Risk Management, in a business context, is defined as the forecasting and evaluation of financial risks, together with the identification of procedures to avoid, or minimize their impact. But how can 'management' be made to understand, manage, and mitigate today's cyber risks?

Unfortunately, outside of the IT department, most managers simply don’t understand, (or don’t want to understand), the very real-risks posed by cyber-threats. And IT managers often don’t have the influence required to force through much needed changes, in both corporate thinking, and corporate spending, on cyber security.

Recently, 40% of the population in South Korea had their personal details stolen. How bad do things have to get, before people sit up and take notice?

By 2020, there will be more than 50 billion devices connected to the internet, and one million new devices are being connected every three hours. In the world of the Internet of Everything, we are faced with smart phones and tablet computers which can bypass an organization's firewall, if the office network is not setup securely.

In the office, more and more smart 'connected' devices are being installed, often without any planning, resulting in office printers, fax machines, telephones, video surveillance, web cams, and copiers, which can be leveraged to both spy inside the office network, as well as attack third-parties outside the office network.

Examples of such attacks, range from the almost comical discovery that a Samsung refrigerator, which was compromised, and had become part of a spam bot-net that had sent out more than three-quarters-of-a-million spam emails, before the breach was discovered. More sinister examples invlude IP Teleconference Phones being hacked to spy on organizations’ board meetings, and far worse than that, hacked webcams (and even baby monitors) used to spy on people (and their children) in their homes.

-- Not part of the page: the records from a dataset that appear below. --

(* ===== verification/Base64.v ===== *)
(** * encoding/base64 and encoding/pem

    The standard alphabet with padding (PEM bodies) and the URL alphabet
    without (pairing URIs); PEM blocks as [pem.EncodeToMemory] writes them
    (no headers) and as [pem.Decode] finds them. *)

From S2P Require Import Prelude GoStrings.
From Stdlib Require Import ZArith Lia String Ascii List Bool.
From stdpp Require Import base list strings gmap option numbers.

#[local] Open Scope string_scope.
#[local] Open Scope list_scope.
#[local] Open Scope Z_scope.

(** ** The alphabets: [url] selects [-_] over [+/] *)
Definition b64_char (url : bool) (n : Z) : ascii :=
  if n <? 26 then Zbyte (65 + n)
  else if n <? 52 then Zbyte (71 + n)
  else if n <? 62 then Zbyte (n - 4)
  else if n =? 62 then (if url then "-"%char else "+"%char)
  else (if url then "_"%char else "/"%char).

Definition b64_val (url : bool) (a : ascii) : option Z :=
  let n := byteZ a in
  if (65 <=? n) && (n <=? 90) then Some (n - 65)
  else if (97 <=? n) && (n <=? 122) then Some (n - 71)
  else if (48 <=? n) && (n <=? 57) then Some (n + 4)
  else if Ascii.eqb a (if url then "-" else "+") then Some 62
  else if Ascii.eqb a (if url then "_" else "/") then Some 63
  else None.

(** The sextets of a group of bytes. *)
Fixpoint b64_encode (url pad : bool) (b : bytes) : bytes :=
  let c := b64_char url in
  match b with
  | x :: y :: z :: t =>
      c (byteZ x / 4) :: c (byteZ x mod 4 * 16 + byteZ y / 16) ::
      c (byteZ y mod 16 * 4 + byteZ z / 64) :: c (byteZ z mod 64) :: b64_encode url pad t
  | [x; y] =>
      [c (byteZ x / 4); c (byteZ x mod 4 * 16 + byteZ y / 16); c (byteZ y mod 16 * 4)] ++
      (if pad then ["="%char] else [])
  | [x] =>
      [c (byteZ x / 4); c (byteZ x mod 4 * 16)] ++ (if pad then ["="%char; "="%char] else [])
  | [] => []
  end.

Definition join2 (p q : Z) : ascii := Zbyte (p * 4 + q / 16).
Definition join3 (q r : Z) : ascii := Zbyte (q mod 16 * 16 + r / 4).
Definition join4 (r s : Z) : ascii := Zbyte (r mod 4 * 64 + s).

(** Decoding of a text without line breaks; the unused bits of the last
    group are not looked at. *)
Fixpoint b64_decode (url pad : bool) (s : bytes) : option bytes :=
  match s with
  | [] => Some []
  | [a; b; c; d] =>
      if pad && Ascii.eqb d "=" then
        if Ascii.eqb c "=" then
          match b64_val url a, b64_val url b with
          | Some p, Some q => Some [join2 p q]
          | _, _ => None
          end
        else
          match b64_val url a, b64_val url b, b64_val url c with
          | Some p, Some q, Some r => Some [join2 p q; join3 q r]
          | _, _, _ => None
          end
      else
        match b64_val url a, b64_val url b, b64_val url c, b64_val url d with
        | Some p, Some q, Some r, Some s => Some [join2 p q; join3 q r; join4 r s]
        | _, _, _, _ => None
        end
  | a :: b :: c :: d :: t =>
      match b64_val url a, b64_val url b, b64_val url c, b64_val url d, b64_decode url pad t with
      | Some p, Some q, Some r, Some s, Some l => Some (join2 p q :: join3 q r :: join4 r s :: l)
      | _, _, _, _, _ => None
      end
  | [a; b] =>
      if pad then None
      else match b64_val url a, b64_val url b with
           | Some p, Some q => Some [join2 p q]
           | _, _ => None
           end
  | [a; b; c] =>
      if pad then None
      else match b64_val url a, b64_val url b, b64_val url c with
           | Some p, Some q, Some r => Some [join2 p q; join3 q r]
           | _, _, _ => None
           end
  | [_] => None
  end.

One of the largest recent successful cyber-attacks, on the retail sector, is believed to have been made possible by a security breach of the victim’s Heating and Ventilation systems. Researchers have since discovered over 55,000 such HVAC systems connected to the internet, and have noted that in most cases, these systems contain basic security flaws. Not to mention the fact that, "the security at such companies tended to be poor, and that vendors often used the same password across multiple customers."

Once hackers find your devices, many can be compromised just by logging in using ADMIN / 123456.

The SHODAN search engine for internet devices, has been called, “the scariest search engine on the Internet,” by CNN. The engine itself advertises that it can help you find exposed online devices, including, “Webcams, Routers, Power Plants, iPhones, Wind Turbines, Refrigerators, and VoIP Phones.” Forbes calls SHODAN, “terrifying.” The system collects information on more than 500 million internet-connected devices and services each month.

Medical equipment such as surgical and anesthesia devices, pacemakers, insulin pumps, and lab analysis tools, can all be hacked.